The asymmetry of the study design in terms of the initiation of insulin therapy stems from the need to address the continued deterioration of blood glucose control (resulting from the progressive loss of islet beta-cell function [23, 24]). The study needs to ensure significant exposure to the trial medications in one group, while avoiding periods of more marked hyperglycaemia arising from the absence of other oral glucose-lowering drugs of similar efficacy in the other group. In one sense this asymmetry may not matter, as the earlier (in time not glucose control) use of insulin in the non-rosiglitazone groups is clinically pragmatic and allows the putative advantages and disadvantages of rosiglitazone to continue to be compared with standard glucose-lowering medications. On the other hand, it may also bias the study against rosiglitazone if the glucose-lowering properties of insulin are used aggressively.
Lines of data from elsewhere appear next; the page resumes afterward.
Lemma vm_step_inv cfg v te : status_inv v -> status_inv (vm_step cfg v te).
Proof.
  destruct te as [now ev]. intros Hv. unfold Service.vm_step.
  destruct (vm_phase v) as [| |st tm w|r] eqn:Hp; pose proof Hv as Hv0;
    unfold status_inv in Hv; rewrite Hp in Hv.
  - destruct ev as [[]| | | | | | | | |]; try done; try (by unfold status_inv; simpl; rewrite ?Hp, Hv).
    + unfold send_status. rewrite Hv. apply failed_inv; set_solver.
    + eapply drop_task_inv; [done|set_solver].
  - destruct ev as [|[]| | | | | | | |]; try done; try (by unfold status_inv; simpl; rewrite ?Hp, Hv).
    + unfold send_status. rewrite Hv. apply failed_inv; set_solver.
    + eapply drop_task_inv; [done|set_solver].
  - destruct ev as [| | |re rs|c| |w'| | |]; try done; try (by apply exit_with_inv);
      try (unfold status_inv; simpl; rewrite ?Hp; done).
    + destruct (sc_time_limit cfg) as [t|]; [|done]. case_match; [by apply exit_with_inv|done].
    + case_match; [by apply exit_with_inv|]. destruct rs; [done|by apply exit_with_inv].
    + destruct c; [done|by apply exit_with_inv].
    + eapply drop_task_inv; [done|set_solver].
  - destruct ev as [[]|[]| | | | | | | |]; try done.
Qed.

Lemma vm_run_inv cfg evs : forall v, status_inv v -> status_inv (vm_run cfg v evs).
Proof. induction evs; intros v Hv; simpl; eauto using vm_step_inv. Qed.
RECORD is an open-label study, reflecting the difficulties of providing dummy versions of the five oral add-on treatments at different doses, and of persuading participants who are often already using a variety of other therapies to take both active and dummy treatments over long periods. In any case, the study could not proceed in a blinded fashion at the time of introduction of insulin therapy, which differs in the rosiglitazone and non-rosiglitazone arms. Open-label studies carry a risk of differential assessments of outcomes because of the differential expectations of the participants and investigators. The use of hard primary endpoints (death and hospitalisation) assessed by a blinded endpoints group, together with biochemical measurements in a central laboratory, should reduce this risk, as should the tight external monitoring by a contract clinical trial organisation (Quintiles), appointed by the sponsor.
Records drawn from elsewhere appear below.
Lemma worker_step_cap w0 w op : cap_from w0 w -> 0 <= max_instances (w_args w0) ->
  cap_from w0 (worker_step w op).
Proof.
  intros Hw Hmax. destruct op; simpl.
  - revert w Hw. match goal with |- forall w, _ -> cap_from w0 (?m w).2 =>
      change (preserves (cap_from w0) m) end. preserve.
  - revert w Hw. match goal with |- forall w, _ -> cap_from w0 (?m w).2 =>
      change (preserves (cap_from w0) m) end. unfold deploy_app. preserve.
  - by apply resize_cap_from.
  - revert w Hw. fold (preserves (cap_from w0) (try_inc_instances now order address)).
    unfold try_inc_instances. preserve.
  - destruct Hw as [Ha Hc]. unfold begin_query, get_app, put_app. m_unfold.
    destruct (apps w !! address) as [app|] eqn:Hl; simpl; [|done].
    destruct (_ <? _); simpl; [done|]. split; [done|]. by eapply cap_update.
  - by apply end_query_cap.
  - unfold instance_stopped. destruct (apps w !! address) as [app|] eqn:Hl; [|done].
    destruct (instances app !! sn) as [i|] eqn:Hi; [|done]. destruct Hw as [Ha Hc].
    split; [done|]. eapply cap_update; [done| |done]. unfold n_instances. simpl.
    rewrite map_size_delete_Some by eauto. lia.
  - destruct Hw as [Ha Hc]. unfold remove_app, get_app. m_unfold.
    destruct (apps w !! address) as [app|] eqn:Hl; simpl; [|done]. split; [done|].
    unfold cap_ok in *. rewrite !running_total in *. simpl.
    rewrite (total_delete _ _ _ Hl) in Hc. unfold n_instances in Hc. lia.
  - destruct Hw as [Ha Hc]. split; [done|]. unfold cap_ok. rewrite running_total. simpl.
    unfold total. rewrite map_fold_empty. by rewrite Ha.
  - done.
  - unfold init. m_unfold. by destruct (negb _).
  - done.
  - unfold set_vm_meter. destruct (apps w !! address) as [app|] eqn:Hl; [|done].
    destruct (instances app !! sn) as [i|] eqn:Hi; [|done]. destruct Hw as [Ha Hc].
    split; [done|]. eapply cap_update; [done| |done]. rewrite n_instances_insert.
    rewrite decide_False by (by rewrite Hi). lia.
Qed.

(** The bound from the start, along any interleaving. *)
Lemma worker_run_cap a ops : 0 <= max_instances a ->
  cap_from (worker_new a) (foldl worker_step (worker_new a) ops).
Proof.
  intros Hmax. assert (H0 : cap_from (worker_new a) (worker_new a)).
  { split; [done|]. unfold cap_ok. simpl. rewrite running_total. simpl. unfold total.
    by rewrite map_fold_empty. }
  revert H0. generalize (worker_new a) at 2 4. induction ops as [|op ops IH]; intros w Hw; [done|].
  simpl. apply IH. by apply worker_step_cap.
Qed.

(** C9: capacity: in every state the worker can reach, by any interleaving of
    deployments, resizes, on-demand starts, queries, evictions, terminations and
    removals, at most [max_instances] instances are registered. *)
Theorem worker_capacity a ops : 0 <= max_instances a ->
  let w := foldl worker_step (worker_new a) ops in
  running_instances w <= max_instances a.
Proof.
  intros Hmax w. destruct (worker_run_cap a ops Hmax) as [Ha Hc]. unfold cap_ok in Hc. by rewrite Ha in Hc.
Qed.

Definition manifest0 (on_demand resizable : bool) : AppManifest :=
  MkManifest 1 [] [] [] on_demand resizable 1024 [] [].
Lemma worker_capacity_witness :
  let ops := [OpDeploy 0 [] 0 [1] [7] (manifest0 false true) false true (Ok tt);
              OpResize 1 [[1]] [1] 5 None;
              OpDeploy 2 [[1]; [2]] 0 [2] [8] (manifest0 true false) false true (Ok tt);
              OpResize 3 [[1]; [2]] [2] 1 (Some 10)] in
  let w := foldl worker_step (worker_new (MkArgs 0 3 10)) ops in
  running_instances w = 3 /\ running_instances w <= max_instances (MkArgs 0 3 10).
Proof.
  intros ops w. split; [vm_compute; reflexivity|].
  apply (worker_capacity (MkArgs 0 3 10) ops). simpl. lia.
Defined.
While the primary endpoint is well defined, the diversity of macrovascular and microvascular assessments and the needs of safety monitoring for a drug of a novel class all lead to a plethora of secondary endpoints, which may increase the risk of statistically significant chance findings, but may also allow for the cross-checking of consistency between measures which on a priori grounds may be associated. The deployment of a steering committee and an independent Data Safety Monitoring Board, both comprising senior clinical experts and external statisticians as full members, should help ensure the availability of appropriate expertise in trial design, execution, interim monitoring, analysis and reporting.

The study has recruited 2,160 women (48%). This can be considered a strength of the study, since women are often not proportionately represented in CV outcome trials or in intervention studies assessing the treatment of type 2 diabetes.

Long-term clinical outcome trials such as RECORD provide the opportunity to test the safety and tolerability of newer agents in relation to standard therapies; in this study, safety data for rosiglitazone in combination therapy is anticipated to comprise more than 10,000 person-years of experience. Current experience with rosiglitazone suggests that it lacks a troglitazone-like hepatotoxicity [21, 36], but liver function tests will, nevertheless, be extensively monitored. Equally, the issue of whether weight gain or fluid retention associated with thiazolidinedione therapy has any long-term cardiac sequelae should be resolved by the RECORD study.

In conclusion, results from this study will provide a clearer picture of the benefits of rosiglitazone therapy vs traditional agents with more established efficacy and safety profiles. In particular, it will investigate the premise that thiazolidinediones, which improve glycaemic control by decreasing insulin insensitivity, reduce the incidence of macrovascular complications in individuals with type 2 diabetes.